Talking of Edwards, did you know that a season 1 episode of POI actually involved an NSA whistleblower who was trying to get the word out that “your Government is spying on you”? Pursued by assassins he sought the assistance of a journalist to help him expose the truth, in the end he was helped by Harold and John. That was EIGHTEEEN months before the real Edward Snowden exposed the NSA for who they really are.

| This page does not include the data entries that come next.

Lemma settled_allof_leaves (rs : list regexp) :
  settled (rm_allof rs) -> Forall leaf rs.
Proof.
  intros Hs. pose proof (settled_operands rm_allof rs ltac:(auto) Hs) as Hops.
  destruct Hs as (_ & H2 & H3). cbn [everywhere fires_2 fires_3] in H2, H3.
  apply andb_true_iff in H2. destruct H2 as [H2 _].
  apply andb_true_iff in H3. destruct H3 as [H3 _].
  apply negb_true_iff in H2. apply negb_true_iff in H3.
  apply orb_false_iff in H3. destruct H3 as [H3 Hmax].
  apply negb_false_iff in Hmax. apply Nat.eqb_eq in Hmax.
  apply (max_seq_length_zero rs) in Hmax; [apply Hmax|].
  apply Forall_forall. intros x Hx. rewrite Forall_forall in Hops.
  split; [apply (Hops x Hx)|]. split; eapply not_exists; eassumption.
Qed.

Lemma settled_flat_allof (x : regexp) :
  settled x -> is_sequence x = false -> is_oneof x = false -> flat_allof x.
Proof.
  intros Hs Hseq Hone. destruct x; cbn in Hseq, Hone; try discriminate;
    try exact I; try (destruct Hs as [Hp _]; cbn in Hp; discriminate).
  cbn [flat_allof]. apply settled_allof_leaves. assumption.
Qed.

Lemma settled_flat_sequence (x : regexp) :
  settled x -> is_oneof x = false -> flat_sequence x.
Proof.
  intros Hs Hone. destruct x; try (apply settled_flat_allof; [assumption | reflexivity | assumption]).
  cbn [flat_sequence].
  pose proof (settled_operands rm_sequence regexps ltac:(auto) Hs) as Hops.
  destruct Hs as (_ & H2 & H3). cbn [everywhere fires_2 fires_3] in H2, H3.
  apply andb_true_iff in H2. destruct H2 as [H2 _].
  apply andb_true_iff in H3. destruct H3 as [H3 _].
  apply negb_true_iff in H2. apply negb_true_iff in H3.
  apply Forall_forall. intros x Hx. rewrite Forall_forall in Hops.
  apply settled_flat_allof; [apply (Hops x Hx) | |]; eapply not_exists; eassumption.
Qed.

Lemma settled_canonical (r : regexp) : settled r -> canonical r.
Proof.
  intros Hs. destruct r; try (apply settled_flat_sequence; [assumption | reflexivity]).
  cbn [canonical].
  pose proof (settled_operands rm_oneof regexps ltac:(auto) Hs) as Hops.
  destruct Hs as (_ & H2 & _). cbn [everywhere fires_2] in H2.
  apply andb_true_iff in H2. destruct H2 as [H2 _]. apply negb_true_iff in H2.
  apply Forall_forall. intros x Hx. rewrite Forall_forall in Hops.
  apply settled_flat_sequence; [apply (Hops x Hx) | eapply not_exists; eassumption].
Qed.

Lemma leaf_lifted (b : bool) (r : regexp) : leaf r -> lifted b r = true.
Proof. destruct r; cbn; intros H; try contradiction; reflexivity. Qed.

Lemma flat_allof_lifted (r : regexp) : flat_allof r -> lifted true r = true.
Proof.
  destruct r; cbn [flat_allof]; intros H; try (apply leaf_lifted; assumption).
  cbn [lifted]. apply forallb_forall. rewrite Forall_forall in H.
  intros x Hx. apply leaf_lifted. auto.
Qed.

Lemma flat_sequence_lifted (r : regexp) : flat_sequence r -> lifted true r = true.
Proof.
  destruct r; cbn [flat_sequence]; intros H; try (apply flat_allof_lifted; assumption).
  cbn [lifted]. apply forallb_forall. rewrite Forall_forall in H.
  intros x Hx. apply flat_allof_lifted. auto.
Qed.

Lemma lifted_weaken (r : regexp) : lifted true r = true -> lifted false r = true.
Proof. destruct r; cbn [lifted]; try tauto. cbn. discriminate. Qed.

Lemma canonical_lifted (r : regexp) : canonical r -> lifted false r = true.
Proof.
  destruct r; cbn [canonical]; intros H;
    try (apply lifted_weaken, flat_sequence_lifted; assumption).
  cbn [lifted negb andb]. apply forallb_forall. rewrite Forall_forall in H.
  intros x Hx. apply lifted_weaken, flat_sequence_lifted. auto.
Qed.


Lemma transformed_regexp_settled (decls : list decl) (depth fuel : nat) (r r' : regexp) :
  (forall d rd, Loops.reserv_regexp decls d = Some rd -> Cycles.parsed rd) ->
  Cycles.parsed r ->
  transformed_regexp decls depth fuel r = Done r' ->
  settled r'.
Proof.
  intros Hdecls Hr E. unfold transformed_regexp, transform_regexp in E.
  bind_inv E r0 E0. bind_inv E r_p E1. destruct r_p as [r1 f1]. cbn [fst] in E.
  pose proof (copy_insn_regexp_shape decls Hdecls depth r Hr r0 E0) as H0.
  destruct depth as [|depth]; [discriminate|].
  pose proof (regexp_transform_func_1_plain decls depth r0 _ _ _ H0 E1) as H1.
  eapply transform_loop_settled; eassumption.
Qed.

(** *** The transformer ends *)

Section Termination.

Local Open Scope nat_scope.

The most recent episode was an interesting one. Season 4 Episode 6, “Pretenders” presented to us an alter-ego supercop by the name of ‘Detective Jack Forge’. This was an amusing side plot in of itself, however the bigger picture was being played out behind the scenes. Samaritan seems to want to grow and build, showing a specific interest in some new and clever algorithms developed by the shows newest character, Beth Bridges, the head of Geospatial Predictive Analytics LLC. Beth and Harold meet in Hong Kong where Harold is due to deliver a paper titled “Precautionary Principles in Neuro-Evolutionary Decision Making Systems”. It seems Beth disagrees with his precautionary approach and Harolds statement that “ethics requires that we proceed slowly in predictive analytics”.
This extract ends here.